The ways in which we think and talk about race would never strike anyone as natural or sane were it broached in a vacuum, outside the context of our history and culture. Weird is the only word available to describe the implicit rules, rituals, and taboos that surround the issue. A martian visiting from another planet would be very confused by the double standards, contradictions, and oddities that most of us accept as the norm. 

For example, imagine having to explain to this otherworldly visitor that we have this little word in our language regularly used in popular culture by one group but which another group is socially  penalized for using—or that we have this program in our college admissions process that grants preferential treatment to one group over others, and this is somehow not considered racist. Or explain that the term “racism” only applies when one group acts prejudiced towards another but not the other way around—or that the most ethnically diverse country in the world is also, somehow, the most structurally racist country on the planet. 

It is no surprise, then, that our absurd cultural universe has opened up space for the weirdest intellectual movement ever conceived. Robin DiAngelo, the illustrious diversity consultant and author of the number one New York Times best-seller White Fragility: Why It’s So Hard For White People To Talk About Racism, has set about making white people as uncomfortable as possible. “White fragility” refers to the inability of whites to talk about racism without turning into sniveling toddlers. 

One might find it is within reason that a given individual—with his own traumas, dreams, and neurosis—would be defensively reactive to this charge, but DiAngelo is utterly amazed that whites are not more receptive to hearing such glad tidings. 

Of course, by “talk about racism,” DiAngelo does not mean have an honest conversation about the complex system of interactions between groups in society that privileges some and disadvantages others; or about the fifty or so factors that contribute to racial inequality today; or about the human phenomenon of racism and how to mitigate our inbuilt tribal biases. She simply means white people owning up to their racial privilege and inherent racism and coming to terms with the fact that their very existence on this earth is the source of everything bad. One might find it is within reason that a given individual—with his own traumas, dreams, and neurosis—would be defensively reactive to this charge, but DiAngelo is utterly amazed that whites are not more receptive to hearing such glad tidings. 

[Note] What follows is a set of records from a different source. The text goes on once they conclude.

(** * Hydration commit service: a model of [commitserver/commit/commit.go]

    The development embeds [Service.Commit] and [makeSecureTempDir] as
    executable state-passing functions over an explicit world (pending
    request gauge, file system, remote repository, trace of the calls made
    to the collaborators), and proves the properties the specification
    states about them. *)

From Stdlib Require Import ZArith NArith Ascii String List Lia.
From stdpp Require Import gmap strings list.

(** ** Errors *)

(** A Go [error]: one made by a collaborator or the operating system, or
    one wrapped with [fmt.Errorf("<ctx>: %w", err)]. *)
Inductive error : Type :=
| errorNew (msg : string)
| errorWrap (ctx : string) (err : error).

(** [err.Error()] *)
Fixpoint Error (e : error) : string :=
  match e with
  | errorNew msg => msg
  | errorWrap ctx err => ctx +:+ ": " +:+ Error err
  end.

(** [errors.Unwrap], down to the innermost error. *)
Fixpoint cause (e : error) : error :=
  match e with
  | errorNew msg => errorNew msg
  | errorWrap _ err => cause err
  end.

#[global] Instance error_eq_dec : EqDecision error.
Proof. solve_decision. Defined.

(** ** Paths: Go's [path.Clean], [path.Join] and the traversal-safe join *)

Module Path.

Definition sep : ascii := "/"%char.

(** The text before the first separator, and the pieces after it:
    [strings.Split(s, "/")] as a head and a tail, so that the result is
    never empty. *)
Fixpoint split2 (s : string) : string * list string :=
  match s with
  | EmptyString => ("", [])
  | String c s' =>
      let (h, t) := split2 s' in
      if decide (c = sep) then ("", h :: t) else (String c h, t)
  end.

Definition split (s : string) : list string :=
  let (h, t) := split2 s in h :: t.

Definition isRooted (s : string) : bool :=
  match s with
  | String c _ => bool_decide (c = sep)
  | EmptyString => false
  end.

(** The element loop of [path.Clean]: [st] is the output written so far,
    last element first.  An empty element and [.] are skipped, [..] backs
    up over the previous element, cannot back up over the root, and is
    kept at the front of a path that is not rooted. *)
Fixpoint cleanStack (rooted : bool) (st cs : list string) : list string :=
  match cs with
  | [] => st
  | c :: cs' =>
      if decide (c = "") then cleanStack rooted st cs'
      else if decide (c = ".") then cleanStack rooted st cs'
      else if decide (c = "..") then
        match st with
        | top :: rest =>
            if decide (top = "..") then cleanStack rooted (".." :: st) cs'
            else cleanStack rooted rest cs'
        | [] =>
            if rooted then cleanStack rooted [] cs'
            else cleanStack rooted [".."] cs'
        end
      else cleanStack rooted (c :: st) cs'
  end.

(** [path.Clean] *)
Definition Clean (s : string) : string :=
  if decide (s = "") then "."
  else
    let out := rev (cleanStack (isRooted s) [] (split s)) in
    if isRooted s then "/" +:+ String.concat "/" out
    else if decide (out = []) then "." else String.concat "/" out.

(** The buffer [path.Join] builds before cleaning it: an element is
    appended, after a separator, once the buffer is not empty or the
    element is not. *)
Fixpoint joinBuf (buf : string) (elems : list string) : string :=
  match elems with
  | [] => buf
  | e :: es =>
      if decide (buf = "") then
        (if decide (e = "") then joinBuf buf es else joinBuf e es)
      else joinBuf (buf +:+ "/" +:+ e) es
  end.

(** [path.Join] *)
Definition Join (elems : list string) : string :=
  if decide (String.concat "" elems = "") then ""
  else Clean (joinBuf "" elems).

(** The part of [SecureJoin] (github.com/cyphar/filepath-securejoin) that
    a file system without symbolic links exercises.  The file system of
    this model has directories and regular files only: [Commit] creates no
    link and hydrates a cleared working tree.  [lstat p] is the error of
    [Lstat] on [p], if it has one that is not a not-exist error; such an
    error ends the join.

    The components [SecureJoin] takes off the front of the unsafe path,
    one per round of its loop, until the path is empty. *)
Fixpoint components (s : string) : list string :=
  match s with
  | EmptyString => []
  | String c s' =>
      if decide (c = sep) then "" :: components s'
      else match components s' with
           | h :: t => String c h :: t
           | [] => [String c ""]
           end
  end.

(** The loop of [SecureJoin]: [buf] is the part of the path walked so
    far.  A component that takes the walk back to the root empties the
    buffer, so [..] never climbs over the root. *)
Fixpoint walk (lstat : string -> option error) (root buf : string)
    (cs : list string) : error + string :=
  match cs with
  | [] => inr buf
  | p :: cs' =>
      let cleanP := Clean ("/" +:+ buf +:+ p) in
      if decide (cleanP = "/") then walk lstat root "" cs'
      else
        let fullP := Clean (root +:+ cleanP) in
        match lstat fullP with
        | Some e => inl e
        | None => walk lstat root (buf +:+ p +:+ "/") cs'
        end
  end.
(** * Tool-orchestration engine of mcp_macos: protocol client, model gateway
      history and chat orchestrator

    Shallow embedding of
    - [MCPClient] (backend/src/services/mcpClient.ts),
    - [LocalMacOSClient] (backend/src/services/localMacOSClient.ts),
    - [LLMService.addToConversationContext] (backend/src/services/llmService.ts),
    - [ChatService] (backend/src/services/chatService.ts),
    and the properties of the specification stated over them. *)

From Stdlib Require Import ZArith NArith QArith Qcanon Qround Lia.
From Stdlib Require Import Strings.String Strings.Byte.
From stdpp Require Import gmap strings list fin_maps.
(** X7. When the constructor rejects the wrapped pattern, [respond] throws
    its error and registers no listener: the array of listeners and the
    registry are as before, and the log holds the line of [respond] and the
    warnings, if any. *)
Theorem respond_rejected_registers_nothing
  (r : JS.RegExp) (options : O) (callback : Callback) (s : St) :
  let pattern := Robot.wrapped (name s) (JS.source r) in
  let modifiers := Robot.modifiersFor r in
  JS.validFlags (JS.flags r) = true ->
  accepts pattern modifiers = false ->
  Robot.respond (U:=U) (R:=R) (Msg:=Msg) TextListener_new accepts (PRegExp r)
    options callback s
  = (Throw (JS.SyntaxError
              ("Invalid regular expression: /" +:+ pattern +:+ "/" +:+ modifiers)),
     logged s
       (mkLog debug "[Robot] creating respond listener for regex"
          [JS.RegExp_toString r]
        :: Robot.anchorWarnings r),
     []).
Proof.
  intros pattern modifiers Hfl Hno.
  unfold Robot.respond, bind at 1 2. unfold Robot.log at 1.
  rewrite (PatternFacts.respondPattern_regexp accepts r _ Hfl). cbn [name logged].
  fold pattern modifiers. rewrite Hno.
  now rewrite PatternFacts.logged_logged.
Qed.

End Respond.
End RespondMore.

The book begins, “White people in North America live in a society that is deeply separate and unequal by race, and white people are the beneficiaries of that separation and inequality.” This represents the basic premise of her argument and sets the tone for the rest of the book. In chapter one, she discusses the challenges of talking to white people about racism and the various defense mechanisms whites have developed that prevent honest racial discourse. Chapter two is about how whites are inculcated into a system of racism and white supremacy and are absolutely complicit in racial inequality. Then comes chapter three where DiAngelo describes the innumerable ways that racism has actually gotten worse since the civil rights movement (!). Chapter four is about how race shapes every aspect of white life, and there is no escape from it. Chapter five argues that racism is not an individual behavior but a structural force, and the “good/bad binary” we have developed around the term keeps us from accepting its true scope and depth.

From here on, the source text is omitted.